Sportswriter Correy Gottlieb, reporter for MLB.com, wrote of Garza’s decision to decline an offer he received in the 2002 Draft. Around the same time Donovan’s article was published, Gottlieb wrote, “Garza chose to forego the life of a Minor League ballplayer, opting instead to accept a partial scholarship from Fresno State University and remain close to his family. There, he played pitcher by day and new dad by night, changing diapers and going to checkups on the back end of road trips and doubleheaders.”
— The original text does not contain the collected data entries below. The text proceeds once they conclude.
(** * Further properties of the grid *)

Lemma whole_steps_stop cur xl d : 0 < d → ¬ cur + d ≤ xl → whole_steps cur xl d = 0%nat.
Proof.
  intros Hd Hgt. unfold whole_steps.
  assert ((xl - cur) / d ≤ 0); [|lia].
  apply Z.lt_succ_r. apply Z.div_lt_upper_bound; lia.
Qed.

Lemma whole_steps_next cur xl d :
  0 < d → cur + d ≤ xl → whole_steps cur xl d = S (whole_steps (cur + d) xl d).
Proof.
  intros Hd Hle. unfold whole_steps.
  assert (1 ≤ (xl - cur) / d) by (apply Z.div_le_lower_bound; lia).
  replace (xl - (cur + d)) with ((xl - cur) + (-1) * d) by lia.
  rewrite Z.div_add by lia. lia.
Qed.

(** The loop appends the points one step apart that still fit below the
    last sample. *)
Lemma grid_loop_progression x_vals d xl : ∀ fuel acc cur g,
  0 < d → last x_vals = Some xl → last acc = Some cur →
  grid_loop fuel acc x_vals d = Ok g →
  g = acc ++ ((λ i : nat, cur + Z.of_nat i * d) <$> seq 1 (whole_steps cur xl d)).
Proof.
  induction fuel as [|fuel IH]; intros acc cur g Hd Hxl Hcur Hrun; [done|].
  cbn [grid_loop] in Hrun. unfold getitem_last in Hrun.
  rewrite Hcur, Hxl in Hrun. cbn [mbind res_bind] in Hrun.
  apply bind_Ok in Hrun as (nxt & Hnxt & Hrun).
  apply add_Ok in Hnxt as [-> _]. case_bool_decide as Hle.
  - apply (IH _ (cur + d)) in Hrun; [|done..|by rewrite last_snoc].
    rewrite Hrun, (whole_steps_next cur xl d) by done.
    rewrite <-app_assoc. f_equal. cbn [seq fmap list_fmap app]. f_equal; [lia|].
    rewrite <-(fmap_S_seq 1), <-list_fmap_compose. apply list_fmap_ext.
    intros _ i _. simpl. lia.
  - rewrite whole_steps_stop by done. simplify_eq. by rewrite app_nil_r.
Qed.

(** X4.  Without [keep_old] the grid of a datetime axis is the arithmetic
    progression from the first timestamp in steps of [delta], one point for
    every whole step that fits before the last timestamp; for a series whose
    first timestamp is not after its last, the last grid point is less than
    one step before the last timestamp. *)
Theorem build_grid_progression {F} fuel (x_vals : list Z) (d x0 xl : Z)
    (g : list Z) :
  0 < d → head x_vals = Some x0 → last x_vals = Some xl →
  build_grid (F:=F) fuel x_vals (Timedelta d) false = Ok g →
  g = progression x0 d (whole_steps x0 xl d) ∧
  length g = S (whole_steps x0 xl d) ∧
  (x0 ≤ xl →
   ∃ top, last g = Some top ∧ top ≤ xl ∧ xl < top + d).
Proof.
  intros Hd H0 Hl Hrun. unfold build_grid in Hrun.
  apply getitem_first_Ok in H0. rewrite H0 in Hrun. cbn [mbind res_bind] in Hrun.
  apply bind_Ok in Hrun as (base & Hbase & [= <-]).
  apply (grid_loop_progression _ _ xl _ _ x0) in Hbase; [|done..].
  assert (base = progression x0 d (whole_steps x0 xl d)) as ->.
  { rewrite Hbase. unfold progression. cbn [seq fmap list_fmap app].
    f_equal. lia. }
  split; [done|]. split.
  { unfold progression. by rewrite length_fmap, length_seq. }
  intros H0l. exists (x0 + Z.of_nat (whole_steps x0 xl d) * d).
  split.
  { unfold progression. rewrite seq_S, fmap_app. simpl. apply last_snoc. }
  unfold whole_steps. rewrite Z2Nat.id by (apply Z.div_pos; lia).
  pose proof (Z.mul_div_le (xl - x0) d Hd).
  pose proof (Z.mul_succ_div_gt (xl - x0) d Hd). lia.
Qed.

(** X5.  With [keep_old] the grid of a datetime axis holds exactly the points of
    that progression and the original timestamps, in strictly increasing
    order. *)
Theorem build_grid_keep_old {F} fuel (x_vals : list Z) (d x0 xl : Z)
    (g : list Z) :
  0 < d → head x_vals = Some x0 → last x_vals = Some xl →
  build_grid (F:=F) fuel x_vals (Timedelta d) true = Ok g →
  Sorted Z.lt g ∧
  ∀ x, x ∈ g ↔ x ∈ progression x0 d (whole_steps x0 xl d) ∨ x ∈ x_vals.
Proof.
  intros Hd H0 Hl Hrun. unfold build_grid in Hrun.
  apply getitem_first_Ok in H0. rewrite H0 in Hrun. cbn [mbind res_bind] in Hrun.
  apply bind_Ok in Hrun as (base & Hbase & [= <-]).
  apply (grid_loop_progression _ _ xl _ _ x0) in Hbase; [|done..].
  assert (base = progression x0 d (whole_steps x0 xl d)) as ->.
  { rewrite Hbase. unfold progression. cbn [seq fmap list_fmap app].
    f_equal. lia. }
  split; [apply sorted_datetimes_Sorted|].
  intros x. rewrite elem_of_sorted_datetimes. apply elem_of_app.
Qed.

(** * Further properties of interpolate *)

Lemma interpolated_indices_sorted_from {A} `{EqDecision A} (x_vals : list A) :
  ∀ (l : list A) (a : nat),
  StronglySorted lt
    (filter (λ ix : nat * A, ix.2 ∉ x_vals) (zip (seq a (length l)) l)).*1 ∧
  Forall (λ i, (a ≤ i < a + length l)%nat)
    (filter (λ ix : nat * A, ix.2 ∉ x_vals) (zip (seq a (length l)) l)).*1.
Proof.
  induction l as [|x l IH]; intros a; [by split; constructor|].
  destruct (IH (S a)) as [Hs Hall].
  assert (Forall (λ i, (a < i < a + length (x :: l))%nat)
    (filter (λ ix : nat * A, ix.2 ∉ x_vals) (zip (seq (S a) (length l)) l)).*1)
    as Hall'.
  { eapply Forall_impl; [exact Hall|]. intros i Hi. simpl in *. lia. }
  cbn [length seq zip zip_with]. rewrite filter_cons.
  destruct (decide _); cbn [fmap list_fmap fst].
  - split.
    + constructor; [done|]. eapply Forall_impl; [exact Hall'|]. simpl. lia.
    + constructor; [simpl; lia|].
      eapply Forall_impl; [exact Hall'|]. simpl. lia.
  - split; [done|]. eapply Forall_impl; [exact Hall'|]. simpl. lia.
Qed.

Lemma interpolated_indices_spec {A} `{EqDecision A} (x_interp x_vals : list A) :
  StronglySorted lt (interpolated_indices x_interp x_vals) ∧
  ∀ i, i ∈ interpolated_indices x_interp x_vals ↔
       ∃ x, x_interp !! i = Some x ∧ x ∉ x_vals.
Proof.
  split.
  - apply (interpolated_indices_sorted_from x_vals x_interp 0).
  - intros i. apply elem_of_interpolated_indices.
Qed.

(** X6.  The third result of [interpolate] lists, in strictly increasing order,
    exactly the indices of the returned abscissae that are not among the
    original ones; every other index is an original abscissa. *)
Theorem interpolate_tags {L : NumLib} fuel x_vals y_vals order delta keep_old
    mode max_interval gx gy inds :
  interpolate fuel x_vals y_vals order delta keep_old mode max_interval
  = Ok (gx, gy, inds) →
  StronglySorted lt inds ∧
  match x_vals, gx with
  | Datetimes xs, Datetimes g =>
      ∀ i, i ∈ inds ↔ ∃ x, g !! i = Some x ∧ x ∉ xs
  | Numbers xs, Numbers g =>
      ∀ i, i ∈ inds ↔ ∃ x, g !! i = Some x ∧ x ∉ xs
  | _, _ => False
  end.
Proof.
  intros Hrun. destruct x_vals as [xs|xs].
  - apply interpolate_Datetimes_Ok in Hrun as (r & _ & [= -> _ ->]).
    apply interpolated_indices_spec.
  - unfold interpolate in Hrun. case_decide; [|done].
    apply bind_Ok in Hrun as (x0 & _ & Hrun).
    apply bind_Ok in Hrun as ([g y] & _ & [= <- _ <-]).
    apply interpolated_indices_spec.
Qed.

Lemma build_grid_bounds {F} fuel (x_vals : list Z) d keep_old x0 xl g x :
  Sorted Z.le x_vals → 0 < d → head x_vals = Some x0 → last x_vals = Some xl →
  build_grid (F:=F) fuel x_vals (Timedelta d) keep_old = Ok g →
  x ∈ g → x0 ≤ x ≤ xl.
Proof.
  intros Hs Hd H0 Hl Hrun Hx. unfold build_grid in Hrun.
  apply getitem_first_Ok in H0 as H0'. rewrite H0' in Hrun.
  cbn [mbind res_bind] in Hrun.
  apply bind_Ok in Hrun as (base & Hbase & [= <-]).
  assert (x0 ≤ xl) as H0l.
  { eapply (Sorted_le_bounds x_vals x0 xl xl); eauto. by eapply last_Some_elem_of. }
  apply (grid_loop_sorted _ _ _ xl) in Hbase as (Hsb & Hallb & more & ->);
    [|done..|repeat constructor|by repeat constructor].
  assert (∀ y, y ∈ [x0] ++ more → x0 ≤ y ≤ xl) as Hbase.
  { intros y Hy. rewrite Forall_forall in Hallb. split; [|by apply Hallb].
    apply Sorted_lt_StronglySorted in Hsb. simpl in Hsb.
    apply StronglySorted_inv in Hsb as [_ Hall].
    apply elem_of_cons in Hy as [->|Hy]; [done|].
    rewrite Forall_forall in Hall. specialize (Hall _ Hy). lia. }
  destruct keep_old; [|by apply Hbase].
  rewrite elem_of_sorted_datetimes in Hx. apply elem_of_app in Hx as [Hx|Hx].
  - by apply Hbase.
  - by eapply Sorted_le_bounds.
Qed.

Lemma select_all {A} (n : nat) (l : list A) :
  length l = n → select (replicate n true) l = l.
Proof.
  revert n. induction l as [|a l IH]; intros [|n] Hn; simplify_eq/=; [done|].
  f_equal. by apply IH.
Qed.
The tender-hearted, fatherly side of the MLB player came through at every patient’s bedside, but especially when Garza entered the room of a bright-eyed cancer patient with a doll-size replica of the Disney castle.
“Who’s your favorite princess?” he asked, dropping to one knee beside the 2-year-old. She opened the castle to reveal several Disney princesses tucked inside and reached for one to offer him. As she handed him the familiar character, Garza shook his head and smiled. “You’re supposed to say, ‘I am’ because you’re a princess.”
Garza hoped to ease the burden families carry from the weight of hospitalization. “I don’t know that I’m doing much.” He shrugged. “But if you can brighten up a kid’s day with a visit and a smile, that’s what I’m here to do.”
And that’s exactly what the star athlete did while shaking hands, posing for photographs, signing Cubs caps and answering questions like “how many strikeouts did you get this year?” to which he replied, “108.”
After meeting the Cubs pitcher – though far from Wrigley Field – the patients and families at Children's Hospital Central California agree Garza is an MVP.